In fact the education systems in these countries are plagued by problems in respect of both the numbers of teachers and the quality of personnel attracted to the profession, along with their professional preparation and professional support, and the incentives and rewards for their performance, as underscored in the article on Pakistan by Kulsoom Jaffer.

For these four countries, the average student to teacher ratio is around 40:1. In practice this means that some primary classes have a hundred or more students and in some schools, one or two teachers teach three or four classes. In Bangladesh, the learning time, or number of contact hours, is about half of the international average of a 1,000 hours per school year. New teachers are not always recruited in sufficient numbers to replace the annual natural attrition, as Jaffer mentions.

As noted in the case of India, in most states, trained teachers with higher qualifications are generally concentrated in urban areas. Increasingly para-teachers are being appointed in rural primary and upper primary schools on a contract basis and with much lower salaries than the regular teachers in some states. This is leading to a pattern where disadvantaged children are taught by poorly-qualified, low paid siksha karmis (para-teachers), while those from privileged families are more likely to be taught by a regular teacher.

Jaffer reports that the notion of supervision has gained currency in Pakistan as a way of offering continuous professional development opportunities for teachers. What has not shifted significantly is the supervisors’ job descriptions or the way the job is carried out—factors that would make a difference in teacher performance and development. Moreover, many government teachers hold a second job to supplement their meager income from teaching.

Although teacher training is a requirement and offered extensively at substantial cost, it does not seem to make a significant difference in student learning outcomes. One reason for this is the absence of other supportive elements, including learning aids, adequate professional support and supervision for teachers, incentives and motivation for performance, and a conducive learning environment (Ahmed et al. 2007). As Ahmed (2009) argued, in Bangladesh the system cannot achieve its goals with the current numbers of teachers, methods of preparation and professional development and the level of salary and incentives. New ways of thinking about teachers and pedagogy are needed, beyond actions for improvements within the current structure of teacher recruitment, remunerations, professional support and supervision.

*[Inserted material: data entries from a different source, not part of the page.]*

(* ===== verification/Ros2Handlers.v ===== *)
(** * The handlers of the ROS 2 node

    They honour the contract of [BridgeSync], so that the node and the server
    agree on their records, and the one of [ServerLogic]. *)

From Stdlib Require Import ZArith Lia.
From S2P Require Import Prelude Wire Json Serialization ServerState ServerMethods ServerLogic.
From S2P Require Import ServerInv ServerSpecs ServerSystem ServerDefined.
From S2P Require Import Text MessageDefinitionCache ParameterInterface BridgeParams.
From S2P Require Import BridgeTables ServerRuns BridgeSync BridgeUpdate GenericClient Ros2Bridge.

Local Open Scope Z_scope.
Import Ros2Node.

#[export] Instance ros2_kind : BridgeKind Subscription Publisher := {|
  sub_on sub channel := sub_topic sub = topic channel ∧ sub_datatype sub = schema_name channel;
  pub_on p adv := pub_topic p = adv_topic adv ∧ pub_type p = adv_schema_name adv
|}.

(** Evaluation of the node's monadic code. *)
Ltac run_node :=
  cbv beta iota delta [mbind M_mbind M_bind mret M_mret M_ret get_world update_world get_table
    update_tables lift throw undefined try_catch rethrow remote_endpoint_string find_connection];
  cbn [fst snd srv net trace world tables set_tables node_has_tables node_tables set_node_tables id].

Section Handlers.
Context {plat : Platform} (cfg : Config).
Implicit Types (L : list mutex) (s : St Node).

Lemma framed_rethrow {A} f e : framed (rethrow (A:=A) f e).
Proof. unfold rethrow. solve_framed. Qed.
#[local] Hint Resolve framed_rethrow : server.

Lemma framed_graph_topics l p q : framed (graph_topics cfg l p q).
Proof. revert p q. induction l as [|[]]; intros; cbn [graph_topics]; solve_framed. Qed.
Lemma framed_graph_services l m : framed (graph_services cfg l m).
Proof. revert m. induction l; intros; cbn [graph_services]; solve_framed. Qed.
#[local] Hint Resolve framed_graph_topics framed_graph_services : server.

Lemma framed_get_parameters ps i hdl : framed (get_parameters ps i hdl).
Proof. unfold get_parameters, get_params_interface. solve_framed. Qed.
#[local] Hint Resolve framed_get_parameters : server.

#[export] Instance ros2_handlers_frame : HandlersFrame (handlers cfg).
Proof.
  intros c body L s Hb. enough (framed body) as Hf by apply Hf. revert Hb.
  destruct c; simpl; try (destruct (parameters_enabled cfg)); try (destruct (has_capability _ _));
    simpl; intros [= <-];
    unfold subscribe, unsubscribe, client_advertise, client_unadvertise, client_message,
      set_parameters, subscribe_parameters, get_params_interface, service_request,
      subscribe_connection_graph, current_topics, Ros2Node.update_connection_graph, queue_fetch_asset,
      get_table, update_tables;
    solve_framed.
Qed.

(** ** Handlers that leave the tables alone *)

Ltac solve_tables := solve_preserves; try (by apply tables_update_world); try (by intros L' s').

Lemma tables_rethrow {A} t f e : preserves (has_tables t) (rethrow (A:=A) f e).
Proof. unfold rethrow. solve_tables. Qed.
#[local] Hint Resolve tables_rethrow : server.

Lemma tables_graph_topics t l p q : preserves (has_tables t) (graph_topics cfg l p q).
Proof. revert p q. induction l as [|[]]; intros; cbn [graph_topics]; solve_tables. Qed.
Lemma tables_graph_services t l m : preserves (has_tables t) (graph_services cfg l m).
Proof. revert m. induction l; intros; cbn [graph_services]; solve_tables. Qed.
Lemma tables_get_parameters t ps i hdl : preserves (has_tables t) (get_parameters ps i hdl).
Proof. unfold get_parameters, get_params_interface. solve_tables. Qed.
#[local] Hint Resolve tables_graph_topics tables_graph_services tables_get_parameters : server.

Lemma quiet_handler_tables c body t :
  quiet c = true → handler_body (handlers cfg) c = Some body → preserves (has_tables t) body.
Proof.
  intros Hq. destruct c; try done; simpl;
    try (destruct (parameters_enabled cfg)); try (destruct (has_capability _ _));
    simpl; intros [= <-];
    unfold client_message, set_parameters, subscribe_parameters, get_params_interface,
      service_request, subscribe_connection_graph, current_topics, Ros2Node.update_connection_graph,
      ServerMethods.update_connection_graph, queue_fetch_asset, get_table;
    solve_tables.
Qed.

(** ** The four handlers that change them *)

Lemma subscribe_effect ch hdl L s :
  tables_ok (tables (world s)) →
  effect_ok (CallSubscribe ch hdl) (tables (world s)) (subscribe cfg ch hdl L s).
Proof.
  intros Hok. unfold subscribe, with_lock. case_decide; [done|]. run_node.
  set (t := node_tables (world s)) in *. simpl in Hok. fold t in Hok.
  destruct (advertised_topics t !! ch) as [channel|] eqn:Hch; simpl; [|done].
  destruct (negb _ && _) eqn:Hif; simpl; [by split; [apply emplace_empty_ok|apply emplace_empty_equiv]|].
  apply not_subscribed_yet in Hif.
  destruct (get_publishers_info_by_topic _ _) as [info|e|]; simpl;
    [|by split; [apply emplace_empty_ok|apply emplace_empty_equiv]|done].
  destruct (create_generic_subscription _ _ _ _) as [e|]; simpl.
  { destruct (what e); by split; [apply emplace_empty_ok|apply emplace_empty_equiv]. }
  assert (∀ sub, sub_on sub channel → let t' := set_subs t (alter (emplace_at hdl sub) ch
      (emplace_at ch ∅ (subscriptions t))) in tables_ok t' ∧
      handler_effect (CallSubscribe ch hdl) true t t') as Heff
    by (intros sub ?; by apply (subscribed_effect t ch hdl sub channel)).
  by apply (Heff {| sub_topic := topic channel; sub_datatype := schema_name channel;
                                           sub_qos := subscription_qos cfg info |}).
Qed.

Lemma unsubscribe_effect ch hdl L s :
  tables_ok (tables (world s)) →
  effect_ok (CallUnsubscribe ch hdl) (tables (world s)) (unsubscribe ch hdl L s).
Proof.
  intros Hok. unfold unsubscribe, with_lock. case_decide; [done|]. run_node.
  set (t := node_tables (world s)) in *. simpl in Hok. fold t in Hok.
  assert (subscription_of t ch hdl = None →
            tables_ok t ∧ t ≡ t ∧ subscription_of t ch hdl = None) as Herr by done.
  unfold subscription_of in Herr at 1.
  destruct (advertised_topics t !! ch) as [channel|] eqn:Hch; simpl; fold t.
  2:{ by apply Herr, (not_advertised_unsubscribed t). }
  destruct (subscriptions t !! ch) as [m|] eqn:Hs; simpl; [|by apply Herr].
  destruct (m !! hdl) as [sub|] eqn:Hm; simpl; [|by apply Herr].
  split; [by apply erase_sub_ok|apply erase_sub_written].
Qed.

Lemma client_advertise_effect adv hdl L s :
  tables_ok (tables (world s)) →
  effect_ok (CallClientAdvertise adv hdl) (tables (world s)) (client_advertise cfg adv hdl L s).
Proof.
  intros Hok. unfold client_advertise, with_lock. case_decide; [done|]. run_node.
  set (t := node_tables (world s)) in *. simpl in Hok. fold t in Hok.
  set (ch := adv_channel_id adv).
  pose proof (set_pubs_ok t (emplace_at hdl ∅ (client_advertised_topics t)) Hok) as Hok1.
  pose proof (emplace_empty_pubs_equiv t hdl) as Heq.
  destruct (negb _ && _) eqn:Hif; simpl; [done|]. apply not_advertised_yet in Hif as Hnone.
  destruct (get_publishers_info_by_topic _ _) as [info|e|]; simpl;
    [|destruct (what e); by split|done].
  destruct (create_generic_publisher _ _ _ _) as [e|]; simpl.
  { destruct (what e); by split. }
  split; [by apply set_pubs_ok|]. split; [done|].
  exists {| pub_topic := adv_topic adv; pub_type := adv_schema_name adv;
            pub_qos := publisher_qos cfg info |}.
  split; [done|]. exact (add_pub_written t hdl ch _ Hnone).
Qed.

Lemma client_unadvertise_effect ch hdl L s :
  tables_ok (tables (world s)) →
  effect_ok (CallClientUnadvertise ch hdl) (tables (world s)) (client_unadvertise ch hdl L s).
Proof.
  intros Hok. unfold client_unadvertise, with_lock. case_decide; [done|]. run_node.
  set (t := node_tables (world s)) in *. simpl in Hok. fold t in Hok.
  destruct (client_advertised_topics t !! hdl) as [m|] eqn:Hm; simpl; [|done].
  destruct (m !! ch) eqn:Hch; simpl; [|done].
  split; [by apply set_pubs_ok|apply erase_pub_written].
Qed.

#[export] Instance ros2_bridge_handlers : BridgeHandlers (handlers cfg).
Proof.
  split; [apply _|by eexists|]. intros c body L s Hb Hok.
  destruct (quiet c) eqn:Hq.
  - apply quiet_effect; [done..|]. intros t. by apply (quiet_handler_tables c).
  - destruct c; try done; injection Hb as <-;
      [by apply subscribe_effect|by apply unsubscribe_effect|by apply client_advertise_effect|
       by apply client_unadvertise_effect].
Qed.

End Handlers.

#[export] Existing Instance ros2_handlers_frame.
#[export] Existing Instance ros2_bridge_handlers.
(* ===== verification/Ros2System.v ===== *)
(** * The ROS 2 bridge as a system

    The node of [Ros2Bridge] with the server it drives: its polling thread, the
    callbacks of its subscriptions, service clients and parameter events, the
    asset thread and the requests of clients, each step run to its end.  Shows that
    the records of the node and the server agree in every state they reach, and
    what the polling thread makes of the ROS graph. *)

From Stdlib Require Import ZArith Lia.
From S2P Require Import Prelude Wire Json Serialization ServerState ServerMethods ServerLogic.
From S2P Require Import ServerInv ServerSpecs ServerSystem ServerDefined.
From S2P Require Import Text MessageDefinitionCache SchemaText ParameterInterface BridgeParams.
From S2P Require Import BridgeTables ServerRuns BridgeSync BridgeUpdate BridgeRefresh.
From S2P Require Import GenericClient Ros2Bridge Ros2Handlers.

Local Open Scope Z_scope.
Import Ros2Node.

(** ** What is built for a topic and for a service *)

Section Build.
Context {plat : Platform} (cfg : Config).
Implicit Types (L : list mutex) (s : St Node).

(** The channel of a topic: its definition does not depend on what was looked up
    before. *)
Definition channel_for (key : TopicAndDatatype) : option ChannelWithoutId :=
  new_channel key (get_full_msg_text (ament cfg) (fuel cfg) key.2 ∅).2.

Definition visible_service (name : string) : bool :=
  match (if _include_hidden cfg then Ret false else is_hidden_topic_or_service name) with
  | Ret hidden => negb hidden && is_whitelisted name (_service_whitelist_patterns cfg)
  | _ => false
  end.

Definition service_for (e : string * list string) : option ServiceWithoutId :=
  match e.2 with
  | type :: _ =>
      if visible_service e.1
      then new_service e.1 type (get_full_srv_text (ament cfg) (fuel cfg) type ∅).2
      else None
  | [] => None
  end.

Lemma channel_for_key key c : channel_for key = Some c → channel_key c = key.
Proof.
  unfold channel_for, new_channel. destruct (get_full_msg_text _ _ _ _).2 as [e|[f text]];
    [destruct (is_DefinitionNotFoundError e); [|done]|]; intros [= <-]; by destruct key.
Qed.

Moreover, Sen, in this issue, writes of the “terrible affliction” of students depending on private tuition, a phenomenon that divides the student population into categories of “haves” and “have-nots”, makes teachers less responsible, and diminishes their central role in education. Drawing on studies in West Bengal, Sen also points out the problem of overloading the official curriculum: “The heavy load that very young children have to bear in pursuit of elementary education”. He sees a link between the unnecessary curriculum load and the requirement of children’s “home-based study […] after school hours, often in excessive and unreasonable ways”, especially for parents who did not have the benefit of schooling themselves, which leads to “unshakable dependence” on private tuition.

Indeed, the teacher has to be seen as central in the strategy to improve educational quality. Bold and creative measures are needed to attract talented and inspired young people to teaching, to keep them in the profession, and to create a critical mass of talented teachers in the education system.

An idea proposed to the Planning Commission of Bangladesh for consideration in the sixth 5-year development plan (2010–2015) may have relevance for other South Asian countries. To attract academically competent people to teaching in primary schools (as well as extended compulsory grades and secondary schools) and to keep them in the profession, the idea is to introduce education courses in the general education degree programme and offer education as a subject in at least one well-equipped degree college in each district. Competition could help attract strong candidates if stipends were offered to selected teachers who would undertake to serve in a primary school for at least 5 years.

To attract and keep the right people in the profession, these new teachers have to be paid salaries at levels competitive with other civil servants who hold similar educational credentials. Currently employed teachers may be offered this salary level if they meet specified criteria, including college graduation and an academic career with only first- and second-class exam results. Many countries use this combination of general education and pedagogy in the undergraduate college programme. But, for this proposal to succeed, countries must ensure high standards in both the facilities and teaching personnel in the selected degree colleges.

Over a decade, a hundred colleges in such a project, producing at least 10,000 teacher candidates each year (after the initial 4 years), would create a nucleus of high-quality and enthusiastic teachers in primary and secondary schools in the country. Eventually, in this scenario, the existing primary and secondary teacher training institutions can concentrate on much-needed continuous in-service training of teachers (Ahmed 2009).

The success of other quality initiatives, such as transforming pedagogy, making continuous and summative learning assessment and examinations more meaningful, and turning teachers into role models for young people, will depend on attracting talented and motivated people into teaching.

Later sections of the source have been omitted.